The café owner tells me that his place was
always crowded before the intifada began 21 months ago.
“This is the country of all the Jews,” he
says. “So come and help us guard the country together.”

Café
Lenzner on Tel Aviv’s trendy
Shenkin Street yearns for crowds of
yesteryear. |
On the eve of my departure, Aviva Lavie of EL
AL’s marketing department iterated the mantra of most Israelis I
talked to: “We live here, we party here, we love it here.”
She admits, though, that this year is EL
AL’s worst since 1993. Flights are packed, but there are fewer
of them.
I was in a hurry to get to Ben-Gurion, but
she said not to worry. “You won’t find a big line at check-in.

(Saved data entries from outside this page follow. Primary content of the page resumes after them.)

Lemma fit_passes_negative (n : nat) (x_train : ndarray R) (y_train : ndarray Z)
    (self : SVM) :
  (batch_size self < 0)%Z -> fit_passes n x_train y_train self = ret self.
Proof.
  intros Hb. induction n as [|n IH]; [reflexivity |].
  cbn [fit_passes]. rewrite minibatch_negative by exact Hb.
  rewrite bind_ret_l. cbn [fit_pass]. rewrite bind_ret_l. exact IH.
Qed.

(** With a negative batch size [fit] never takes a step: whatever it
    returns, the weights it leaves are the zero weights it started from,
    one column for each of the [max(y_train) + 1] classes (the sum being
    computed in the dtype [dt] of the labels, where it is [max(y_train) + 1]
    itself when the labels are values of the dtype). *)
Theorem fit_negative_batch_size (self self' : SVM) (h : history)
    (x_train : ndarray R) (dt : int_dtype) (y_train : list Z)
    (x_test : ndarray R) (y_test : list Z) :
  (batch_size self < 0)%Z ->
  fit self x_train dt y_train x_test y_test = ret (self', h) ->
  exists mx,
    array_max y_train = ret mx
    /\ self' = fit_init self x_train (wrap_dtype dt (mx + 1))
    /\ w self'
       = Some (zeros (ncols x_train) (Z.to_nat (wrap_dtype dt (mx + 1))))
    /\ (in_dtype dt y_train -> wrap_dtype dt (mx + 1) = (mx + 1)%Z).
Proof.
  intros Hb Hfit.
  destruct (fit_inv _ _ _ _ _ _ _ _ Hfit)
    as [mx [Ytr [Yte [Hmax [Htr [Hte Hloop]]]]]].
  destruct (fit_loop_inv _ _ _ _ _ _ _ _ _ Hloop)
    as [tl [ta [tel [tea [_ [_ [_ [_ [Hpasses _]]]]]]]]].
  rewrite fit_passes_negative in Hpasses by exact Hb.
  injection Hpasses as <-.
  exists mx. repeat split; auto.
  intros Hdt. exact (encoded_max_fits dt y_train mx Ytr Hdt Hmax Htr).
Qed.

Lemma fit_loop_runs_negative (x_train : ndarray R) (y_train : ndarray Z)
    (x_test : ndarray R) (y_test : ndarray Z) (F k : nat) (self : SVM)
    (n : nat) :
  (batch_size self < 0)%Z ->
  weights_shape F k self ->
  (1 <= k)%nat ->
  ncols x_train = F -> (1 <= nrows x_train)%nat ->
  nrows y_train = nrows x_train -> ncols y_train = k ->
  ncols x_test = F -> (1 <= nrows x_test)%nat ->
  nrows y_test = nrows x_test -> ncols y_test = k ->
  forall h,
  exists st', fit_loop n x_train y_train x_test y_test (self, h) = ret st'.
Proof.
  intros Hb Hs Hk Hc Hn Hr Hyc Hc' Hn' Hr' Hyc'.
  destruct (measure_ok F k self x_train y_train Hs Hk Hc Hn Hr Hyc)
    as [l1 [a1 Hm1]].
  destruct (measure_ok F k self x_test y_test Hs Hk Hc' Hn' Hr' Hyc')
    as [l2 [a2 Hm2]].
  induction n as [|n IH]; intros h.
  - exists (self, h). reflexivity.
  - cbn [fit_loop]. unfold fit_epoch at 1.
    rewrite minibatch_negative by exact Hb.
    rewrite bind_ret_l. cbn [fit_pass].
    rewrite bind_ret_l, Hm1, bind_ret_l, Hm2, !bind_ret_l.
    apply IH.
Qed.
(** * DiveComputer: a shallow embedding of [diving_data.py]

    The class [DiveComputer] keeps the state of one dive (oxygen fraction,
    depth, start time, dive time, ascent rate) and derives four metrics from
    it: PO2, NDL, CNS percentage and safe-stop time.

    Numbers.  The main model takes Python's [int] and [float] values as exact
    rationals [Q]: comparisons and the four arithmetic operations are the
    exact ones.  True division [/] raises [ZeroDivisionError] on a zero
    divisor, as in Python.  What exact rationals leave out is the rounding of
    binary64 results and the [OverflowError] that Python raises when an
    [int] too large for a float enters a float operation.  Module [Binary64]
    models these for [calculate_PO2] and [calculate_safe_stop_time], on
    Python's own numbers, and the properties that depend on them are stated
    for values within the binary64 range ([in_float_range]).

    Effects.  Methods that assign to [self] are functions from state to
    state; [time.time()] is an explicit clock reading passed by the caller;
    methods that may raise return a [result]. *)

From Stdlib Require Import QArith Lqa ZArith Lia List Bool.
From Stdlib Require Floats.
Import ListNotations.
Open Scope Q_scope.

(** ** The fragment of the Python runtime that the class relies on *)

Module Py.

Inductive exn : Type :=
| ZeroDivisionError
| KeyError
| IndexError.

Inductive result (A : Type) : Type :=
| Ok (a : A)
| Raise (e : exn).
Arguments Ok {A} a.
Arguments Raise {A} e.

Definition bind {A B : Type} (m : result A) (k : A -> result B) : result B :=
  match m with
  | Ok a => k a
  | Raise e => Raise e
  end.

(** [returns r v]: the call finished normally with a value equal to [v]. *)
Definition returns (r : result Q) (v : Q) : Prop :=
  match r with
  | Ok x => x == v
  | Raise _ => False
  end.

(** [raises r e]: the call ended with the exception [e]. *)
Definition raises {A : Type} (r : result A) (e : exn) : Prop :=
  r = Raise e.

(** Comparisons [<=], [<], [>=], [>]. *)
Definition le (a b : Q) : bool := Qle_bool a b.
Definition lt (a b : Q) : bool := negb (Qle_bool b a).
Definition ge (a b : Q) : bool := Qle_bool b a.
Definition gt (a b : Q) : bool := negb (Qle_bool a b).

(** True division [a / b] of values within the binary64 range; beyond it
    see [Binary64.truediv]. *)
Definition truediv (a b : Q) : result Q :=
  if Qeq_bool b 0 then Raise ZeroDivisionError else Ok (a / b).

(** A [dict] with numeric keys, in insertion order. *)
Definition dict : Type := list (Q * Q).

Definition keys (d : dict) : list Q := map fst d.

(** [d[k]] *)
Fixpoint dict_getitem (d : dict) (k : Q) : result Q :=
  match d with
  | [] => Raise KeyError
  | (k', v) :: d' => if Qeq_bool k' k then Ok v else dict_getitem d' k
  end.

(** [sorted(l)]: ascending and stable. *)
Fixpoint insert_sorted (x : Q) (l : list Q) : list Q :=
  match l with
  | [] => [x]
  | y :: l' => if lt x y then x :: y :: l' else y :: insert_sorted x l'
  end.

Definition sorted (l : list Q) : list Q :=
  fold_left (fun acc x => insert_sorted x acc) l [].

(** [len(l)] *)
Definition len (l : list Q) : Z := Z.of_nat (length l).

(** [l[i]], where a negative [i] counts from the end. *)
Definition list_getitem (l : list Q) (i : Z) : result Q :=
  let j := if (i <? 0)%Z then (i + len l)%Z else i in
  if (j <? 0)%Z then Raise IndexError
  else match nth_error l (Z.to_nat j) with
       | Some x => Ok x
       | None => Raise IndexError
       end.

(** [range(n)] *)
Definition range (n : Z) : list Z := map Z.of_nat (seq 0 (Z.to_nat n)).

End Py.

Import Py.

Notation "x <- m ;; k" := (bind m (fun x => k))
  (at level 61, m at next level, right associativity).

(** ** The class *)

Record DiveComputer : Type := mkDiveComputer {
  fo2 : Q;                     (* oxygen fraction *)
  depth : Q;                   (* current depth, meters *)
  start_time : option Q;       (* [None] or the clock reading at start *)
  dive_time : Q;               (* minutes *)
  ascent_rate : Q              (* meters per minute *)
}.

(** [__init__(self, fo2=0.21)] *)
Definition init (fo2 : Q) : DiveComputer :=
  {| fo2 := fo2; depth := 0; start_time := None; dive_time := 0;
     ascent_rate := 0 |}.

Definition init_default : DiveComputer := init 0.21.

Definition update_ascent_rate (self : DiveComputer) (new_rate : Q)
  : DiveComputer :=
  {| fo2 := fo2 self; depth := depth self; start_time := start_time self;
     dive_time := dive_time self; ascent_rate := new_rate |}.

Definition update_depth (self : DiveComputer) (new_depth : Q)
  : DiveComputer :=
  {| fo2 := fo2 self; depth := new_depth; start_time := start_time self;
     dive_time := dive_time self; ascent_rate := ascent_rate self |}.

(** [now] is the value of [time.time()] at the call. *)
Definition start_dive (self : DiveComputer) (now : Q) : DiveComputer :=
  {| fo2 := fo2 self; depth := depth self; start_time := Some now;
     dive_time := dive_time self; ascent_rate := ascent_rate self |}.

Definition stop_dive (self : DiveComputer) : DiveComputer :=
  {| fo2 := fo2 self; depth := depth self; start_time := None;
     dive_time := dive_time self; ascent_rate := ascent_rate self |}.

Israelis line up at Duty Free.”
On my return flight to New York, former UN
Ambassador Dore Gold, Prime Minister Ariel Sharon’s
spokesperson, settles into first class with five other star power
types, while I make my way to the economy section with 238 other
frugal travelers.
I don’t mind. The airline’s new Boeing
777-200 aircraft has spacious seats, unlike the 747 whose seats
are really cramped.

Eliezer
Chebach, rear left, with his flight
attendants, including Efrat
Aharoni,
right with tray. |
Eliezer Chebach, 55, the manager of inflight
service aboard Flight 001, introduces me to his cabin crew of 14.
They are mainly students, working as flight attendants for five
years when “they make good money and see the world.”
There are other perks. Flight attendant Efrat
Aharoni says she fell in love with a passenger and is now married
two years.
Chebach shows no fear of the situation on the
ground.
“During all these terrorist attacks,” he
says, “we survived due to our superior security procedures.”